La forma de consumir, de relacionarse con las marcas y de valorar una oferta ha cambiado. Gracias al análisis de millones de conversaciones en redes sociales —realizado entre el 1 de enero de 2024 y el 31 de marzo de 2025 con datos de Brandwatch— sabemos que generaciones como la Z, millennials, X y baby boomers no solo reaccionan distinto: moldean modelos de negocio.
¿Por qué la generación Z habla tanto de moda y zapatos? ¿Por qué los millennials están hartos de la “road trip”? Y, sobre todo, ¿qué pueden aprender de esto quienes gestionan una pyme?
Generación Z: identidad, emociones y exigencia
Para la generación Z, la comida y la moda no son productos neutros, sino expresiones de identidad. En el informe de Brandwatch, más de 47.000 menciones de la Gen Z giraban en torno a comida y viajes, y 59% de ellas eran negativas, lo que refleja una crítica constante de la experiencia usuario. En moda, la Gen Z concentra el 53% de las menciones del sector retail y el calzado aparece como uno de sus temas favoritos: cerca de 159.000 menciones solo de zapatos como forma de identificarse. Recuerda, 7 de cada 10 compras de esta generación empiezan en Instagram.
La lección para pymes es clara: no basta con fabricar un buen producto. Debes contar una historia, crear experiencias memorables y convertir al cliente en narrador. Que aquello que venda sea digno de ser compartido.
Millennials: conciencia de marca y rechazo de lo efímero
Los millennials no solo critican la moda rápida: exigen transparencia, sostenibilidad y compromiso. En el análisis de Brandwatch, esta generación presenta un porcentaje alto de menciones negativas hacia el fast fashion (39 % de ira). Muchas marcas no se dan cuenta de que los millennials prefieren calidad, longevidad y responsabilidad social.

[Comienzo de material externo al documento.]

Definition IndexFromReader (e_end : error) (alg : Algorithm) (r : bytes) : outcome Index :=
  let d := NewFormatDecoder r in
  match Next e_end d with
  | (Err e, _) => Err (Wrapped e "reading index")
  | (Panic, _) => Panic
  | (NoFuel, _) => NoFuel
  | (Ok (Some (FormatIndex h flags mn av mx)), d) =>
    match check_algorithm alg flags with
    | Some e => Err e
    | None =>
      match Next e_end d with
      | (Err e, _) => Err (Wrapped e "reading chunk table")
      | (Panic, _) => Panic
      | (NoFuel, _) => NoFuel
      | (Ok (Some (FormatTable _ items)), _) =>
        l ← convert_table mx 0 items;
        Ok (mkIndex h flags mn av mx l)
      | (Ok _, _) => Err (Errorf "index table not found in input")
      end
    end
  | (Ok _, _) => Err (Errorf "input is not an index file")
  end.

(** ** Writing *)

(** The loop that turns chunks back into end offsets. *)
Fixpoint convert_chunks (offset : Z) (cs : list IndexChunk) : list FormatTableItem :=
  match cs with
  | [] => []
  | c :: cs =>
    let offset := u64 (offset + CSize c) in
    mkTableItem offset (ID c) :: convert_chunks offset cs
  end.

Definition index_element (i : Index) : FormatElement Source :=
  FormatIndex (mkHeader 48 CaFormatIndex) (FeatureFlags i) (ChunkSizeMin i) (ChunkSizeAvg i)
    (ChunkSizeMax i).

Definition table_element (i : Index) : FormatElement Source :=
  FormatTable (mkHeader MaxUint64 CaFormatTable) (convert_chunks 0 (Chunks i)).

(** WriteTo: both elements are encoded into a bufio.Writer, which is flushed. An error of the
    destination is sticky in the bufio.Writer, so whenever it happens it is the error Flush
    returns, and the destination holds what it accepted; the count, which is only
    meaningful without an error, is given in that case. *)
Definition WriteTo (i : Index) (w : Writer) : outcome Z * Writer :=
  let bw := mkWriter [] None (w_err w) in
  let '(n, _, bw) := Encode (index_element i) bw in
  let '(n1, _, bw) := Encode (table_element i) bw in
  match Copy (w_out bw, None) w with
  | (_, Some err, w) => (Err err, w)
  | (_, None, w) => (Ok (n + n1), w)
  end.

(** Length returns the total (uncompressed) size of the indexed stream. *)
Definition Length (i : Index) : Z :=
  match last (Chunks i) with
  | None => 0
  | Some lastChunk => i64 (u64 (Start lastChunk + CSize lastChunk))
  end.

(** ** Index stores *)

(** The files of a directory tree, by path; reading or inspecting a [broken] path fails with an
    error other than "does not exist" (a bad disk, a missing permission). *)
Record FileSystem := mkFS {
  files : gmap bytes bytes;
  dirs : gset bytes;
  broken : gset bytes
}.

Definition io_error : error := Errorf "input/output error".

(** os.ReadFile *)
Definition ReadFile (fs : FileSystem) (p : bytes) : outcome bytes :=
  if decide (p ∈ broken fs) then Err io_error
  else match files fs !! p with Some b => Ok b | None => Err ErrNotExist end.

(** The error of os.Stat *)
Definition Stat (fs : FileSystem) (p : bytes) : option error :=
  if decide (p ∈ broken fs) then Some io_error
  else if decide (p ∈ dom (files fs) \/ p ∈ dirs fs) then None else Some ErrNotExist.

Definition HasSuffix (s suffix : bytes) : bool :=
  bool_decide (drop (length s - length suffix) s = suffix) &&
  bool_decide (length suffix <= length s)%nat.

Record LocalIndexStore := mkLocalIndexStore { lis_Path : bytes }.

Definition NewLocalIndexStore (fs : FileSystem) (path : bytes) : outcome LocalIndexStore :=
  if decide (path ∈ dirs fs) then
    Ok (mkLocalIndexStore (if HasSuffix path (str "/") then path else path ++ str "/"))
  else if decide (path ∈ dom (files fs)) then Err (Errorf "is not a directory")
  else Err ErrNotExist.

Definition GetIndexReader (fs : FileSystem) (s : LocalIndexStore) (name : bytes) : outcome bytes :=
  ReadFile fs (lis_Path s ++ name).

(** GetIndex; no error of IndexFromReader satisfies os.IsNotExist, which looks for the errors of
    system calls. *)
Definition GetIndex (fs : FileSystem) (alg : Algorithm) (s : LocalIndexStore) (name : bytes)
  : outcome Index :=
  b ← GetIndexReader fs s name;
  IndexFromReader ErrEOF alg b.

(** StoreIndex: create (or truncate) the file, then write to it. *)
Definition StoreIndex (fs : FileSystem) (s : LocalIndexStore) (name : bytes) (idx : Index)
  (room : option nat) (we : error) : option error * FileSystem :=
  let '(r, w) := WriteTo idx (mkWriter [] room we) in
  (match r with Err e => Some e | _ => None end,
   mkFS (<[lis_Path s ++ name := w_out w]> (files fs)) (dirs fs) (broken fs)).

(** The console store reads standard input and writes standard output. *)
Definition ConsoleGetIndex (alg : Algorithm) (stdin : bytes) : outcome Index :=
  IndexFromReader ErrEOF alg stdin.

Definition ConsoleStoreIndex (idx : Index) (stdout : Writer) : option error * Writer :=
  let '(r, w) := WriteTo idx stdout in
  (match r with Err e => Some e | _ => None end, w).

(** ** Well-formed indexes *)

(** The chunks from offset [off] on: contiguous, with sizes up to [mx]. *)
Fixpoint contiguous (mx off : Z) (cs : list IndexChunk) : Prop :=
  match cs with
  | [] => True
  | c :: cs =>
    Start c = off /\ 0 <= CSize c <= mx /\ length (ID c) = 32%nat /\
    contiguous mx (u64 (off + CSize c)) cs
  end.

Lemma convert_table_contiguous mx off items l :
  is_u64 off ->
  Forall (fun i => 0 < tOffset i < 2 ^ 64 /\ length (tChunk i) = 32%nat) items ->
  convert_table mx off items = Ok l ->
  contiguous mx off l /\ Forall2 (fun c i => ID c = tChunk i) l items.
Proof.
  intros Ho Hall. revert off l Ho. induction Hall as [|r items [Hr Hc] _ IH]; intros off l Ho; simpl.
  { intros [= <-]. by split. }
  goal_decide Hs; [done|]. destruct (convert_table mx (tOffset r) items) as [l'| | |] eqn:E;
    simpl; intros [= <-].
  destruct (IH (tOffset r) l') as [H1 H2]; [mach_lia|done|]. split; [|by constructor].
  pose proof (u64_range (tOffset r - off)) as Hu. unfold is_u64 in Hu. simpl.
  repeat split; [lia|lia|done|].
  replace (u64 (off + u64 (tOffset r - off))) with (tOffset r); [done|].
  unfold u64. rewrite Zplus_mod_idemp_r.
  replace (off + (tOffset r - off)) with (tOffset r) by lia. symmetry. apply Z.mod_small. lia.
Qed.

Lemma convert_round_trip mx off cs :
  is_u64 off -> mx < 2 ^ 64 -> contiguous mx off cs ->
  Forall (fun i => tOffset i <> 0) (convert_chunks off cs) ->
  convert_table mx off (convert_chunks off cs) = Ok cs /\
  Forall (fun i => 0 < tOffset i < 2 ^ 64 /\ length (tChunk i) = 32%nat) (convert_chunks off cs).
Proof.
  intros Ho Hmx. revert off Ho. induction cs as [|[id st sz] cs IH]; intros off Ho; simpl.
  { intros _ _. split; constructor. }
  intros (-> & Hs & Hid & Hc) Hall. inversion_clear Hall as [|? ? Hz Hall']. simpl in Hz.
  pose proof (u64_range (off + sz)) as Hu. destruct (IH _ Hu Hc Hall') as [H1 H2].
  assert (u64 (u64 (off + sz) - off) = sz) as ->.
  { unfold u64. rewrite Zminus_mod_idemp_l.
    replace (off + sz - off) with sz by lia. apply Z.mod_small. mach_lia. }
  rewrite decide_False by lia. rewrite H1. simpl. split; [done|].
  constructor; [|done]. simpl. split; [mach_lia|done].
Qed.

(** ** Writing and reading *)

Record well_formed_index (alg : Algorithm) (i : Index) : Prop := {
  wfi_flags : is_u64 (FeatureFlags i);
  wfi_sizes : is_u64 (ChunkSizeMin i) /\ is_u64 (ChunkSizeAvg i) /\ is_u64 (ChunkSizeMax i);
  wfi_alg : check_algorithm alg (FeatureFlags i) = None;
  wfi_chunks : contiguous (ChunkSizeMax i) 0 (Chunks i);
  (* an end offset of zero would end the table *)
  wfi_offsets : Forall (fun t => tOffset t <> 0) (convert_chunks 0 (Chunks i))
}.

Definition index_bytes (i : Index) : bytes :=
  encoding (index_element i) ++ encoding (table_element i).

Lemma WriteTo_Copy i w :
  WriteTo i w =
  match Copy (index_bytes i, None) w with
  | (_, Some err, w') => (Err err, w')
  | (_, None, w') => (Ok (Z.of_nat (length (index_bytes i))), w')
  end.
Proof.
  unfold WriteTo. rewrite !Encode_Copy. cbn [Copy w_room w_out w_err app].
  rewrite Encode_Copy. cbn [Copy w_room w_out w_err]. fold (index_bytes i).
  assert (Z.of_nat (length (index_bytes i)) = Z.of_nat (length (encoding (index_element i))) +
    Z.of_nat (length (encoding (table_element i)))) as ->.
  { unfold index_bytes. rewrite length_app. lia. }
  done.
Qed.

Lemma index_element_wf alg i : well_formed_index alg i -> well_formed (index_element i).
Proof. intros []. split; [done|tauto]. Qed.

Lemma table_element_wf alg i : well_formed_index alg i -> well_formed (table_element i).
Proof.
  intros []. split; [done|]. apply (convert_round_trip (ChunkSizeMax i)); [|apply wfi_sizes0|done|done].
  unfold is_u64. lia.
Qed.

Lemma IndexFromReader_bytes e_end alg i s :
  well_formed_index alg i ->
  IndexFromReader e_end alg (index_bytes i ++ s) =
  Ok (mkIndex (mkHeader 48 CaFormatIndex) (FeatureFlags i) (ChunkSizeMin i) (ChunkSizeAvg i)
        (ChunkSizeMax i) (Chunks i)).
Proof.
  intros Hi. unfold IndexFromReader, index_bytes. rewrite <- app_assoc.
  rewrite (Next_element e_end _ _ (index_element_wf _ _ Hi)).
  cbn [decoded index_element payload_of payload_limit app]. destruct Hi.
  rewrite wfi_alg0. fold (NewFormatDecoder (encoding (table_element i) ++ s)).
  rewrite Next_element by (eapply table_element_wf; by split).
  cbn [decoded table_element].
  destruct (convert_round_trip (ChunkSizeMax i) 0 (Chunks i)) as [-> _];
    [unfold is_u64; lia|apply wfi_sizes0|done|done|]. done.
Qed.
Lemma write_spec_flaky s view st {A B} (other : W -> A) (other' : W -> B) :
  WriteSpec inv s view st other -> (forall w w', other w = other w' -> other' w = other' w') ->
  FlakyWrite s view st other'.
Proof.
  intros Hs Ho. split; [apply read_spec_flaky, _|apply (spec_write inv)|].
  intros c i d w e w' Hi Hh Hd. destruct (spec_store inv c i d w Hi Hh Hd) as (w2 & -> & H2 & H3 & H4 & H5).
  intros [= <- <-]. split_and!; auto.
Qed.

End flaky.

Lemma flaky_weaken {W} `{Codec} (inv : W -> Prop) (F F' : error -> Prop) s view st {A} (other : W -> A) :
  (forall e, F e -> F' e) -> FlakyWrite inv F s view st other -> FlakyWrite inv F' s view st other.
Proof.
  intros Hf Hs. split; [split|apply (flaky_write inv F)|].
  - intros i w oc e w' Hi E. destruct (flaky_get inv F i w oc e w' Hi E) as (H1 & H2 & H3 & H4).
    split_and!; try done. destruct e; [|done]. destruct H4; auto.
  - intros i w b e w' Hi E. destruct (flaky_has inv F i w b e w' Hi E) as (H1 & H2 & H3 & H4).
    split_and!; try done. destruct e; auto.
  - intros c i d w e w' Hi Hh Hd E.
    destruct (flaky_store inv F c i d w e w' Hi Hh Hd E) as (H1 & H2 & H3 & H4).
    split_and!; try done. destruct e; [|done]. destruct H4; auto.
Qed.

(** ** Failover *)

Section failover.

Context {W : Type}.

(** The group's state is separate from everything its stores touch. *)
Record failover_ok (g : Failover W) : Prop := {
  fo_set w k : f_active g (f_set g k w) = k;
  fo_frame s i w r w' : s ∈ f_stores g -> sGetChunk s i w = (r, w') -> f_active g w' = f_active g w
}.

(** A store that answers requests for [i]: with a chunk, or by saying it has none. *)
Definition answers (e : option error) : bool :=
  match e with None | Some (ChunkMissing _) => true | _ => false end.

Definition healthy (s : Store W) (i : ChunkID) : Prop :=
  forall w, answers (snd (fst (sGetChunk s i w))) = true.

(** How many rotations away from the active store the store [j] is. *)
Definition distance (N a j : nat) : nat := if decide (a <= j)%nat then (j - a)%nat else (j + N - a)%nat.

Lemma distance_step N a j :
  (a < N)%nat -> (j < N)%nat -> a <> j ->
  ((a + 1) `mod` N < N)%nat /\ S (distance N ((a + 1) `mod` N) j) = distance N a j.
Proof.
  intros Ha Hj Hne. split; [apply Nat.mod_upper_bound; lia|].
  assert ((a + 1) `mod` N = if decide (a + 1 < N)%nat then a + 1 else 0)%nat as ->.
  { goal_decide H; [by apply Nat.mod_small|]. replace (a + 1)%nat with N by lia.
    apply Nat.Div0.mod_same. }
  unfold distance. repeat (let H := fresh in goal_decide H); lia.
Qed.

Lemma failover_loop g i j s n gErr w :
  failover_ok g -> f_stores g !! j = Some s -> healthy s i ->
  (f_active g w < length (f_stores g))%nat ->
  (distance (length (f_stores g)) (f_active g w) j < n)%nat ->
  exists k t b e w0 w', failover_GetChunk g n gErr i w = Ok ((b, e), w') /\ answers e = true /\
    f_active g w' = k /\ f_stores g !! k = Some t /\ sGetChunk t i w0 = ((b, e), w').
Proof.
  intros Hok Hj Hh. revert gErr w. pose proof (lookup_lt_Some _ _ _ Hj) as HjN.
  induction n as [|n IH]; intros gErr w Hact Hn; [lia|]. cbn [failover_GetChunk].
  destruct (lookup_lt_is_Some_2 (f_stores g) (f_active g w)) as [t Ht]; [done|]. rewrite Ht.
  destruct (sGetChunk t i w) as [[b e] w1] eqn:Eg.
  assert (f_active g w1 = f_active g w) as Hfr.
  { apply (fo_frame g Hok t i w (b, e)); [|done]. by eapply list_elem_of_lookup_2. }
  destruct (answers e) eqn:Ha.
  { exists (f_active g w1), t, b, e, w, w1. rewrite Hfr. repeat split; try done.
    destruct e as [[]|]; done. }
  assert (f_active g w <> j) as Hne.
  { intros Heq. rewrite Heq, Hj in Ht. injection Ht as ->. specialize (Hh w).
    rewrite Eg in Hh. simpl in Hh. congruence. }
  destruct (distance_step _ _ _ Hact HjN Hne) as [Hlt Hd].
  assert (f_active g (errorFrom g (f_active g w) w1) =
    (f_active g w + 1) `mod` length (f_stores g))%nat as Hact'.
  { unfold errorFrom. rewrite Hfr. rewrite decide_False by tauto. apply (fo_set g Hok). }
  destruct e as [e|]; [|done].
  assert (forall A (x y : A), (match e with ChunkMissing _ => x | _ => y end) = y) as Hm
    by (intros; by destruct e).
  destruct (IH (Some e) (errorFrom g (f_active g w) w1)) as (k & t' & b' & e' & w0 & w' & Hr & H');
    [rewrite Hact'; lia|rewrite Hact'; lia|].
  exists k, t', b', e', w0, w'. split; [|exact H']. rewrite <- Hr. by destruct e.
Qed.

End failover.

(** ** The properties *)

Section properties.

Context {W : Type} `{Codec}.

(** The stores before a hit all reported ChunkMissing, the world going from [w] to [w']. *)
Inductive misses (i : ChunkID) : list (Store W) -> W -> W -> Prop :=
| misses_nil w : misses i [] w w
| misses_cons s l w b i' w1 w2 :
    sGetChunk s i w = ((b, Some (ChunkMissing i')), w1) -> misses i l w1 w2 ->
    misses i (s :: l) w w2.

Lemma router_misses i pre post w w' :
  misses i pre w w' -> router_GetChunk (pre ++ post) i w = router_GetChunk post i w'.
Proof. induction 1 as [|s l w b i' w1 w2 Hs _ IH]; simpl; [done|]. by rewrite Hs. Qed.

(** A router asks its stores in order and answers with the first that does not report the
    chunk missing: that store's chunk, or its error (wrapped); only when all of them report it
    missing does the router. A store behind the deciding one is not asked. *)
Theorem router_first_answer i pre s post w w' b e w'' :
  misses i pre w w' -> sGetChunk s i w' = ((b, e), w'') ->
  (forall i', e <> Some (ChunkMissing i')) ->
  sGetChunk (StoreRouter (pre ++ s :: post)) i w =
    (match e with None => (b, None) | Some err => (None, Some (Wrapped err "store")) end, w'') /\
  sGetChunk (StoreRouter pre) i w = ((None, Some (ChunkMissing i)), w').
Proof.
  intros Hm Hs He. cbn [StoreRouter sGetChunk]. split.
  - rewrite (router_misses _ _ _ _ _ Hm). cbn [router_GetChunk]. rewrite Hs.
    destruct e as [err|]; [|done]. destruct err; try done. by specialize (He ID).
  - rewrite <- (app_nil_r pre). by rewrite (router_misses _ _ _ _ _ Hm).
Qed.

(** A router over stores that behave as maps behaves as their union, the first store that
    has a chunk deciding: GetChunk returns its data, HasChunk says whether any has it. *)
Theorem router_union (stores : list (Store W)) (views : list (W -> ChunkID -> option bytes))
  (inv : W -> Prop) i w :
  Forall2 (ReadSpec inv) stores views -> inv w ->
  match union_view views w i with
  | Some d => exists c, sGetChunk (StoreRouter stores) i w = ((Some c, None), w) /\ holds c i d
  | None => sGetChunk (StoreRouter stores) i w = ((None, Some (ChunkMissing i)), w)
  end /\
  sHasChunk (StoreRouter stores) i w = ((bool_decide (is_Some (union_view views w i)), None), w).
Proof.
  intros Hall Hi. pose proof (router_spec inv stores views Hall) as Hr.
  split; [|by apply (spec_has inv (s := StoreRouter stores))].
  destruct (union_view views w i) as [d|] eqn:E;
    [by apply (spec_hit inv (s := StoreRouter stores)) | by apply (spec_miss inv (s := StoreRouter stores))].
Qed.

(** Read-through caching: a request for a chunk either store has is answered with its data,
    and afterwards the same request is answered from the local store alone, whatever the remote
    store then does (fail, hang up, lose the chunk), without changing the world. *)
Theorem cache_read_through {A} (s l s' : Store W) (vs vl : W -> ChunkID -> option bytes) st
  (other : W -> A) (inv : W -> Prop) i d w :
  ReadSpec inv s vs -> WriteSpec inv l vl st (fun w => (vs w, other w)) -> inv w ->
  (forall d, vs w i = Some d -> d <> []) ->
  union_view [vl; vs] w i = Some d ->
  exists c w', sGetChunk (Cache s l st) i w = ((Some c, None), w') /\ holds c i d /\
  exists c', sGetChunk (Cache s' l st) i w' = ((Some c', None), w') /\ holds c' i d.
Proof.
  intros Hs Hl Hi Hne Hu.
  destruct (cache_get inv s l vs vl st other i w Hi Hne) as (w' & Hi' & _ & _ & _ & H').
  rewrite Hu in H'. destruct H' as (c & Hc & Hh & Hv). exists c, w'. split; [exact Hc|].
  split; [done|]. destruct (spec_hit inv (s := l) i w' d Hi' Hv) as (c' & Hc' & Hh').
  exists c'. split; [|done]. cbn [Cache sGetChunk]. unfold cache_GetChunk. by rewrite Hc'.
Qed.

Para una pyme, eso significa apostar por materiales duraderos, procesos responsables y mensajes consistentes. No solo vender productos, sino relaciones duraderas con clientes informados.
Generación X y baby boomers: bienestar y sentido
La generación X, a menudo llamada “la olvidada”, habla alto en redes sociales: las menciones sobre superación personal, hábitos saludables o cambios de estilo de vida aumentaron un 181% respecto al período previo al estudio. Mientras tanto, los baby boomers se inclinan por lo emocional: regalar, viajar con propósito, experiencias románticas. Un 57% de las menciones sobre “regalos” entre boomers fueron positivas.
Esto abre una puerta (o una escalera): pymes que ofrecen productos o servicios con propósito emocional —espacios acogedores, experiencias, regalos con historia— pueden resonar más profundamente con estas generaciones.
Implicaciones estratégicas para pymes
- Segmenta con sentido: no todos tus clientes son iguales. Si vendes moda, no es suficiente “estar en Gen Z”; explora subtemas como “zapatos como identidad” para conectar de modo auténtico.
- Diseña experiencias, no solo productos: restaurantes, tiendas físicas, comercio digital: cada punto debe ser digno de que tus clientes lo cuenten.
- Transparencia y propósito: millennials y generaciones mayores valoran saber de dónde vienen tus materiales, tus políticas laborales y tu huella ambiental.
- Haz buen uso del social listening: como Brandwatch hace, analizando las menciones de tu nicho puedes anticipar críticas, oportunidades y emociones emergentes.
- No subestimes el mercado “senior”: ofrecer significado, experiencia y vínculo puede transformar segmentos menos peleados pero muy fieles.
Generaciones que enseñan a innovar
Al final, entender a las generaciones no es cuestión de edad, sino de actitud. Cada una representa una mirada distinta sobre lo que las personas valoran: autenticidad, propósito, bienestar o conexión. Para las pymes, escuchar estas voces no es solo una herramienta de marketing, es una estrategia de futuro. Como señala el estudio Global Consumer Trends 2025 de Deloitte, “las empresas que comprenden las motivaciones intergeneracionales son las que más crecen, porque innovan desde la empatía y no desde el producto”.
En un mercado saturado de mensajes, las marcas que logren traducir estas conversaciones en decisiones reales —más humanas, sostenibles y conectadas— serán las que no solo vendan más, sino que permanezcan.